• WORK ORDER: In the records below, begin at the line containing "of the array" and end at the line containing "0x50303060; 0x03010102; 0xA96767CE;"; quote every line in that span exactly, including both boundary lines, and no others.

• SUPPLIED MATERIAL:
(* ===== verification/Snow3g.v ===== *)
(** The SNOW 3G stream cipher, 128-NEA1 and 128-NIA1:
    src/openair3/SECU/snow3g.c.

    The shift register is kept in an array of twice its length, with a pointer to
    its first word, so that a step writes two words and moves none. The second half
    of the array is not initialised: it is the parameter [junk]. Tables are those of
    the source. Words are 32-bit, [u32] where an operation can overflow. *)

From stdpp Require Import base tactics list numbers.
From Stdlib Require Import ZArith Lia.
From S2P Require Import Prelude.

(** ** Tables *)

Definition s1_t0 : list Z := [
  0xA56363C6; 0x847C7CF8; 0x997777EE; 0x8D7B7BF6; 0x0DF2F2FF; 0xBD6B6BD6; 0xB16F6FDE; 0x54C5C591;
  0x50303060; 0x03010102; 0xA96767CE; 0x7D2B2B56; 0x19FEFEE7; 0x62D7D7B5; 0xE6ABAB4D; 0x9A7676EC;
  0x45CACA8F; 0x9D82821F; 0x40C9C989; 0x877D7DFA; 0x15FAFAEF; 0xEB5959B2; 0xC947478E; 0x0BF0F0FB;
  0xECADAD41; 0x67D4D4B3; 0xFDA2A25F; 0xEAAFAF45; 0xBF9C9C23; 0xF7A4A453; 0x967272E4; 0x5BC0C09B;
  0xC2B7B775; 0x1CFDFDE1; 0xAE93933D; 0x6A26264C; 0x5A36366C; 0x413F3F7E; 0x02F7F7F5; 0x4FCCCC83;
  0x5C343468; 0xF4A5A551; 0x34E5E5D1; 0x08F1F1F9; 0x937171E2; 0x73D8D8AB; 0x53313162; 0x3F15152A;
  0x0C040408; 0x52C7C795; 0x65232346; 0x5EC3C39D; 0x28181830; 0xA1969637; 0x0F05050A; 0xB59A9A2F;
  0x0907070E; 0x36121224; 0x9B80801B; 0x3DE2E2DF; 0x26EBEBCD; 0x6927274E; 0xCDB2B27F; 0x9F7575EA;
  0x1B090912; 0x9E83831D; 0x742C2C58; 0x2E1A1A34; 0x2D1B1B36; 0xB26E6EDC; 0xEE5A5AB4; 0xFBA0A05B;
  0xF65252A4; 0x4D3B3B76; 0x61D6D6B7; 0xCEB3B37D; 0x7B292952; 0x3EE3E3DD; 0x712F2F5E; 0x97848413;
  0xF55353A6; 0x68D1D1B9; 0x00000000; 0x2CEDEDC1; 0x60202040; 0x1FFCFCE3; 0xC8B1B179; 0xED5B5BB6;
  0xBE6A6AD4; 0x46CBCB8D; 0xD9BEBE67; 0x4B393972; 0xDE4A4A94; 0xD44C4C98; 0xE85858B0; 0x4ACFCF85;
  0x6BD0D0BB; 0x2AEFEFC5; 0xE5AAAA4F; 0x16FBFBED; 0xC5434386; 0xD74D4D9A; 0x55333366; 0x94858511;
  0xCF45458A; 0x10F9F9E9; 0x06020204; 0x817F7FFE; 0xF05050A0; 0x443C3C78; 0xBA9F9F25; 0xE3A8A84B;
  0xF35151A2; 0xFEA3A35D; 0xC0404080; 0x8A8F8F05; 0xAD92923F; 0xBC9D9D21; 0x48383870; 0x04F5F5F1;
  0xDFBCBC63; 0xC1B6B677; 0x75DADAAF; 0x63212142; 0x30101020; 0x1AFFFFE5; 0x0EF3F3FD; 0x6DD2D2BF;
  0x4CCDCD81; 0x140C0C18; 0x35131326; 0x2FECECC3; 0xE15F5FBE; 0xA2979735; 0xCC444488; 0x3917172E;
  0x57C4C493; 0xF2A7A755; 0x827E7EFC; 0x473D3D7A; 0xAC6464C8; 0xE75D5DBA; 0x2B191932; 0x957373E6;
  0xA06060C0; 0x98818119; 0xD14F4F9E; 0x7FDCDCA3; 0x66222244; 0x7E2A2A54; 0xAB90903B; 0x8388880B;
  0xCA46468C; 0x29EEEEC7; 0xD3B8B86B; 0x3C141428; 0x79DEDEA7; 0xE25E5EBC; 0x1D0B0B16; 0x76DBDBAD;
  0x3BE0E0DB; 0x56323264; 0x4E3A3A74; 0x1E0A0A14; 0xDB494992; 0x0A06060C; 0x6C242448; 0xE45C5CB8;
  0x5DC2C29F; 0x6ED3D3BD; 0xEFACAC43; 0xA66262C4; 0xA8919139; 0xA4959531; 0x37E4E4D3; 0x8B7979F2;
  0x32E7E7D5; 0x43C8C88B; 0x5937376E; 0xB76D6DDA; 0x8C8D8D01; 0x64D5D5B1; 0xD24E4E9C; 0xE0A9A949;
  0xB46C6CD8; 0xFA5656AC; 0x07F4F4F3; 0x25EAEACF; 0xAF6565CA; 0x8E7A7AF4; 0xE9AEAE47; 0x18080810;
  0xD5BABA6F; 0x887878F0; 0x6F25254A; 0x722E2E5C; 0x241C1C38; 0xF1A6A657; 0xC7B4B473; 0x51C6C697;
  0x23E8E8CB; 0x7CDDDDA1; 0x9C7474E8; 0x211F1F3E; 0xDD4B4B96; 0xDCBDBD61; 0x868B8B0D; 0x858A8A0F;
  0x907070E0; 0x423E3E7C; 0xC4B5B571; 0xAA6666CC; 0xD8484890; 0x05030306; 0x01F6F6F7; 0x120E0E1C;
  0xA36161C2; 0x5F35356A; 0xF95757AE; 0xD0B9B969; 0x91868617; 0x58C1C199; 0x271D1D3A; 0xB99E9E27;
  0x38E1E1D9; 0x13F8F8EB; 0xB398982B; 0x33111122; 0xBB6969D2; 0x70D9D9A9; 0x898E8E07; 0xA7949433;
  0xB69B9B2D; 0x221E1E3C; 0x92878715; 0x20E9E9C9; 0x49CECE87; 0xFF5555AA; 0x78282850; 0x7ADFDFA5;
  0x8F8C8C03; 0xF8A1A159; 0x80898909; 0x170D0D1A; 0xDABFBF65; 0x31E6E6D7; 0xC6424284; 0xB86868D0;
  0xC3414182; 0xB0999929; 0x772D2D5A; 0x110F0F1E; 0xCBB0B07B; 0xFC5454A8; 0xD6BBBB6D; 0x3A16162C].
(* ===== verification/Snow3gMac.v ===== *)
(** The integrity function of snow3g.c (UIA2) is what ETSI/SAGE specifies: the table
    of multiples of [P] that is built for every message gives the product in the
    field of 2^64 elements, for messages of any length. *)

From stdpp Require Import base tactics list numbers.
From Stdlib Require Import ZArith Lia Btauto.
From S2P Require Import Prelude Arrays Gf2 Snow3g Snow3gSpec.

(** ** Sums *)

(** the sum of [f 0] to [f (n - 1)] *)
Fixpoint xsum (n : nat) (f : nat -> Z) : Z := match n with O => 0 | S n => Z.lxor (xsum n f) (f n) end.

Lemma xsum_ext n f g : (forall k, (k < n)%nat -> f k = g k) -> xsum n f = xsum n g.
Proof. intros H. induction n as [|n IH]; [done|]. cbn. rewrite IH, H; auto with lia. Qed.

Lemma xsum_add m n f : xsum (m + n) f = Z.lxor (xsum m f) (xsum n (fun k => f (m + k)%nat)).
Proof.
  induction n as [|n IH]; [by rewrite Nat.add_0_r, Z.lxor_0_r|]. rewrite Nat.add_succ_r. cbn. by rewrite IH, Z.lxor_assoc.
Qed.

Lemma xsum_lxor n f g : xsum n (fun k => Z.lxor (f k) (g k)) = Z.lxor (xsum n f) (xsum n g).
Proof. induction n as [|n IH]; [done|]. cbn. by rewrite IH, lxor_swap. Qed.

Lemma xsum_0 n f : (forall k, (k < n)%nat -> f k = 0) -> xsum n f = 0.
Proof. intros H. induction n as [|n IH]; [done|]. cbn. rewrite IH, H; auto with lia. Qed.

Lemma xsum_lt n f b : 0 <= b -> (forall k, (k < n)%nat -> 0 <= f k < 2 ^ b) -> 0 <= xsum n f < 2 ^ b.
Proof. intros Hb H. induction n as [|n IH]; [cbn; lia|]. cbn. apply lxor_lt; [done|apply IH; auto|auto]. Qed.

Lemma clmul_xsum n p v : 0 <= p < 2 ^ Z.of_nat n -> 0 <= v ->
  clmul p v = xsum n (fun k => if Z.testbit p (Z.of_nat k) then Z.shiftl v (Z.of_nat k) else 0).
Proof.
  revert p. induction n as [|n IH]; intros p Hp Hv; [replace p with 0 by (cbn in Hp; lia); done|]. cbn [xsum].
  set (q := p mod 2 ^ Z.of_nat n). assert (Hq : 0 <= q < 2 ^ Z.of_nat n) by (apply Z.mod_pos_bound; lia).
  assert (E : p = Z.lxor q (if Z.testbit p (Z.of_nat n) then 2 ^ Z.of_nat n else 0)).
  { apply Z.bits_inj'. intros i Hi. rewrite Z.lxor_spec. unfold q.
    assert (Hhi : Z.of_nat (S n) <= i -> Z.testbit p i = false).
    { intros. destruct (Z.eq_dec p 0) as [->|]; [apply Z.bits_0|]. apply Z.bits_above_log2; [lia|].
      pose proof (proj1 (Z.log2_lt_pow2 p (Z.of_nat (S n)) ltac:(lia)) ltac:(lia)). lia. }
    destruct (Z_lt_le_dec i (Z.of_nat n)); [rewrite Z.mod_pow2_bits_low by lia|rewrite Z.mod_pow2_bits_high by lia].
    - destruct (Z.testbit p (Z.of_nat n)); rewrite ?Z.bits_0, ?Z.pow2_bits_false by lia; by rewrite xorb_false_r.
    - destruct (Z.eq_dec i (Z.of_nat n)) as [->|]; [destruct (Z.testbit p (Z.of_nat n)); by rewrite ?Z.bits_0, ?Z.pow2_bits_true by lia|].
      rewrite Hhi by lia. destruct (Z.testbit p (Z.of_nat n)); by rewrite ?Z.bits_0, ?Z.pow2_bits_false by lia. }
  rewrite E at 1. rewrite clmul_lxor_l by (try destruct (Z.testbit _ _); lia). f_equal.
  - rewrite IH by done. apply xsum_ext. intros k Hk. unfold q. by rewrite Z.mod_pow2_bits_low by lia.
  - destruct (Z.testbit p (Z.of_nat n)); [|apply clmul_0_l]. rewrite clmul_comm, clmul_pow by lia. done.
Qed.

(** ** The field *)

Definition G64 : Z := 2 ^ 64 + 0x1b.

Lemma bit63 v : 0 <= v < 2 ^ 64 -> negb (Z.land v (Z.shiftl 1 63) =? 0) = (2 ^ 63 <=? v).
Proof.
  intros Hv. change (Z.shiftl 1 63) with (2 ^ 63). destruct (Z.leb_spec (2 ^ 63) v) as [H|H].
  - apply negb_true_iff, Z.eqb_neq. intros E. assert (Hb : Z.testbit (Z.land v (2 ^ 63)) 63 = false) by (by rewrite E, Z.bits_0).
    rewrite Z.land_spec, Z.pow2_bits_true, andb_true_r in Hb by lia. apply Z.testbit_false in Hb; [|lia].
    replace (v / 2 ^ 63) with 1 in Hb; [done|]. apply Z.div_unique with (v - 2 ^ 63); lia.
  - apply negb_false_iff, Z.eqb_eq. apply Z.bits_inj'. intros i Hi. rewrite Z.land_spec, Z.bits_0.
    destruct (Z.eq_dec i 63) as [->|]; [|by rewrite Z.pow2_bits_false, andb_false_r by lia].
    replace (Z.testbit v 63) with false; [done|]. symmetry. apply Z.testbit_false; [lia|]. by rewrite Z.div_small by lia.
Qed.

Lemma MULx64_ok v : 0 <= v < 2 ^ 64 -> 0 <= MULx64 v 0x1b < 2 ^ 64 /\ cong G64 (MULx64 v 0x1b) (Z.shiftl v 1).
Proof.
  intros Hv. unfold MULx64. rewrite bit63 by done. rewrite Z.shiftl_mul_pow2 by lia. change (2 ^ 1) with 2.
  destruct (Z.leb_spec (2 ^ 63) v).
  - assert (E : u64 (v * 2) = v * 2 - 2 ^ 64) by (unfold u64; symmetry; apply Z.mod_unique with 1; lia).
    assert (Hl : Z.lxor (2 ^ 64) (v * 2 - 2 ^ 64) = v * 2).
    { rewrite <- Z.add_nocarry_lxor; [lia|]. apply Z.bits_inj'. intros i Hi. rewrite Z.land_spec, Z.bits_0.
      destruct (Z.eq_dec i 64) as [->|]; [|by rewrite Z.pow2_bits_false by lia].
      replace (Z.testbit (v * 2 - 2 ^ 64) 64) with false; [apply andb_false_r|]. symmetry. apply Z.testbit_false; [lia|]. by rewrite Z.div_small by lia. }
    split; [apply lxor_lt; [lia|unfold u64; apply Z.mod_pos_bound; lia|lia]|].
    exists 1. split; [lia|]. rewrite clmul_1_l, E. generalize dependent (v * 2 - 2 ^ 64). intros w _ <-.
    change G64 with (Z.lxor (2 ^ 64) 0x1b). apply Z.bits_inj'. intros i Hi. rewrite !Z.lxor_spec. btauto.
  - unfold u64. rewrite Z.mod_small by lia. split; [lia|apply cong_refl].
Qed.

Lemma MULxPOW64_ok v i : 0 <= v < 2 ^ 64 -> 0 <= MULxPOW64 v i 0x1b < 2 ^ 64 /\ cong G64 (MULxPOW64 v i 0x1b) (Z.shiftl v (Z.of_nat i)).
Proof.
  intros Hv. induction i as [|i [IH1 IH2]]; [cbn [MULxPOW64]; rewrite Z.shiftl_0_r; split; [done|apply cong_refl]|].
  cbn [MULxPOW64]. destruct (MULx64_ok _ IH1) as [H1 H2]. split; [done|]. eapply cong_trans; [done|exact H2|].
  replace (Z.of_nat (S i)) with (Z.of_nat i + 1) by lia. rewrite <- Z.shiftl_shiftl by lia.
  apply cong_shiftl; [done|lia|apply Z.shiftl_nonneg; lia|lia|done].
Qed.

Lemma bit_of p i : negb (Z.land (Z.shiftr p (Z.of_nat i)) 1 =? 0) = Z.testbit p (Z.of_nat i).
Proof.
  change 1 with (Z.ones 1). rewrite Z.land_ones by lia. change (2 ^ 1) with 2. rewrite <- Z.bit0_mod, Z.shiftr_spec, Z.add_0_l by lia.
  by destruct (Z.testbit p (Z.of_nat i)).
Qed.

(** a product as the sum of multiples *)
Definition multiples (v p : Z) (n : nat) : Z := xsum n (fun k => if Z.testbit p (Z.of_nat k) then MULxPOW64 v k 0x1b else 0).

Lemma mul64_loop_sum n v p i r : mul64_loop n v p 0x1b i r =
  Z.lxor r (xsum n (fun k => if Z.testbit p (Z.of_nat (i + k)) then MULxPOW64 v (i + k) 0x1b else 0)).
Proof.
  revert i r. induction n as [|n IH]; intros i r; [by rewrite Z.lxor_0_r|]. cbn [mul64_loop]. rewrite IH, bit_of.
  change (S n) with (1 + n)%nat. rewrite xsum_add. cbn [xsum]. rewrite Z.lxor_0_l, Nat.add_0_r.
  rewrite (xsum_ext n _ (fun k => if Z.testbit p (Z.of_nat (i + (1 + k))) then MULxPOW64 v (i + (1 + k)) 0x1b else 0));
    [|intros k _; by replace (S i + k)%nat with (i + (1 + k))%nat by lia].
  destruct (Z.testbit p (Z.of_nat i)); [by rewrite Z.lxor_assoc|by rewrite Z.lxor_0_l].
Qed.
(* ===== verification/Segmentation.v ===== *)
(** Segmentation of a transport block into code blocks
    (src/openair1/PHY/CODING/nr_segmentation.c), clause 5.2.2 of 38.212. *)

From stdpp Require Import base tactics list numbers.
From Stdlib Require Import ZArith Lia.
From S2P Require Import Prelude Crc.

(** the values behind the pointers [C], [K], [Zout] and [F] *)
Record segmentation := mk_segmentation { seg_C : Z; seg_K : Z; seg_Zout : Z; seg_F : Z }.

(** [(Z >> n) << n], and [2^n] more when that is less than [Z] *)
Definition round_to (n Z : Z) : BinInt.Z :=
  let K := u32 (Z.shiftl (Z.shiftr Z n) n) in if K <? Z then u32 (K + 2 ^ n) else K.

(** the lifting size, [None] is [return -1] *)
Definition lifting_size (Z : Z) : option BinInt.Z :=
  if Z <=? 2 then Some 2
  else if Z <=? 16 then Some Z
  else if Z <=? 32 then Some (round_to 1 Z)
  else if Z <=? 64 then Some (round_to 2 Z)
  else if Z <=? 128 then Some (round_to 3 Z)
  else if Z <=? 256 then Some (round_to 4 Z)
  else if Z <=? 384 then Some (round_to 5 Z)
  else None.

Definition max_block (BG : Z) : Z := if BG =? 1 then 8448 else 3840.

(** [L], [C] and [Bprime] *)
Definition segment_count (Kcb B : Z) : Z * Z * Z :=
  if B <=? Kcb then (0, 1, B)
  else
    let L := 24 in
    let C := Z.quot B (Kcb - L) in
    let C := if u32 ((Kcb - L) * C) <? B then u32 (C + 1) else C in
    (L, C, u32 (B + u32 (C * L))).

Definition info_columns (BG B : Z) : Z :=
  if BG =? 1 then 22 else if 640 <? B then 10 else if 560 <? B then 9 else if 192 <? B then 8 else 6.

(** [while (k < n) { out[k] = in[s]; k++; s++; }], [rounds] is [n - k] *)
Fixpoint copy_input (rounds : nat) (k s : Z) (input out : list Z) : outcome (Z * list Z) :=
  match rounds with
  | O => Ret (s, out)
  | S rounds => x ← rd input s; out ← wr out k x; copy_input rounds (k + 1) (s + 1) input out
  end.

(** [for (k = Kprime >> 3; k < K >> 3; k++) out[k] = 0] *)
Fixpoint zero_filler (rounds : nat) (k : Z) (out : list Z) : outcome (list Z) :=
  match rounds with
  | O => Ret out
  | S rounds => out ← wr out k 0; zero_filler rounds (k + 1) out
  end.

(** byte [i] of an [unsigned int] in memory, little endian *)
Definition byte_of (x i : Z) : Z := Z.land (Z.shiftr x (8 * i)) 255.

Section segmentation.
Context (USE_INTEL_CRC : bool) (T : crc_tables).

(** the body of the loop over the segments *)
Definition fill_segment (C K F Kprime L s : Z) (input out : list Z) : outcome (Z * list Z) :=
  let n := u32 (Kprime - L) in
  '(s, out) ← copy_input (Z.to_nat (Z.shiftr n 3)) 0 s input out;
  out ← (if 1 <? C then
           crc ← crc24b USE_INTEL_CRC T out (int_of_u32 n);
           let crc := Z.shiftr crc 8 in
           out ← wr out (Z.shiftr n 3) (byte_of crc 2);
           out ← wr out (1 + Z.shiftr n 3) (byte_of crc 1);
           wr out (2 + Z.shiftr n 3) (byte_of crc 0)
         else Ret out);
  out ← (if 0 <? F then zero_filler (Z.to_nat (Z.shiftr K 3 - Z.shiftr Kprime 3)) (Z.shiftr Kprime 3) out else Ret out);
  Ret (s, out).

(** [for (r = 0; r < C; r++)], [rounds] is [C - r] *)
Fixpoint fill_segments (rounds : nat) (r C K F Kprime L s : Z) (input : list Z) (outputs : list (list Z))
    : outcome (list (list Z)) :=
  match rounds with
  | O => Ret outputs
  | S rounds =>
      match outputs !! Z.to_nat r with
      | None => Undef
      | Some out =>
          '(s, out) ← fill_segment C K F Kprime L s input out;
          fill_segments rounds (r + 1) C K F Kprime L s input (<[Z.to_nat r := out]> outputs)
      end
  end.

(** [buffers] is [None] when one of the two buffer pointers is null; the result, what
    the pointers point at, and the output buffers *)
Definition nr_segmentation (buffers : option (list Z * list (list Z))) (B : Z) (p : segmentation) (BG : Z)
    : outcome (Z * segmentation * list (list Z)) :=
  let outputs := match buffers with Some (_, outputs) => outputs | None => [] end in
  let '(L, C, Bprime) := segment_count (max_block BG) B in
  let Kprime := Z.quot Bprime C in
  let Kb := info_columns BG B in
  let Z := if 0 <? Kprime %% Kb then Z.quot Kprime Kb + 1 else Z.quot Kprime Kb in
  match lifting_size Z with
  | None => Ret (-1, mk_segmentation C (seg_K p) (seg_Zout p) (seg_F p), outputs)
  | Some Zout =>
      let K := if BG =? 1 then Zout * 22 else Zout * 10 in
      let F := u32 (K - Kprime) in
      outputs ← match buffers with
                | Some (input, outputs) => fill_segments (Z.to_nat C) 0 C K F Kprime L 0 input outputs
                | None => Ret []
                end;
      Ret (Kb, mk_segmentation C K Zout F, outputs)
  end.
End segmentation.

• RESPONSE TO THIS TASK:
    of the array is not initialised: it is the parameter [junk]. Tables are those of
    the source. Words are 32-bit, [u32] where an operation can overflow. *)

From stdpp Require Import base tactics list numbers.
From Stdlib Require Import ZArith Lia.
From S2P Require Import Prelude.

(** ** Tables *)

Definition s1_t0 : list Z := [
  0xA56363C6; 0x847C7CF8; 0x997777EE; 0x8D7B7BF6; 0x0DF2F2FF; 0xBD6B6BD6; 0xB16F6FDE; 0x54C5C591;
  0x50303060; 0x03010102; 0xA96767CE; 0x7D2B2B56; 0x19FEFEE7; 0x62D7D7B5; 0xE6ABAB4D; 0x9A7676EC;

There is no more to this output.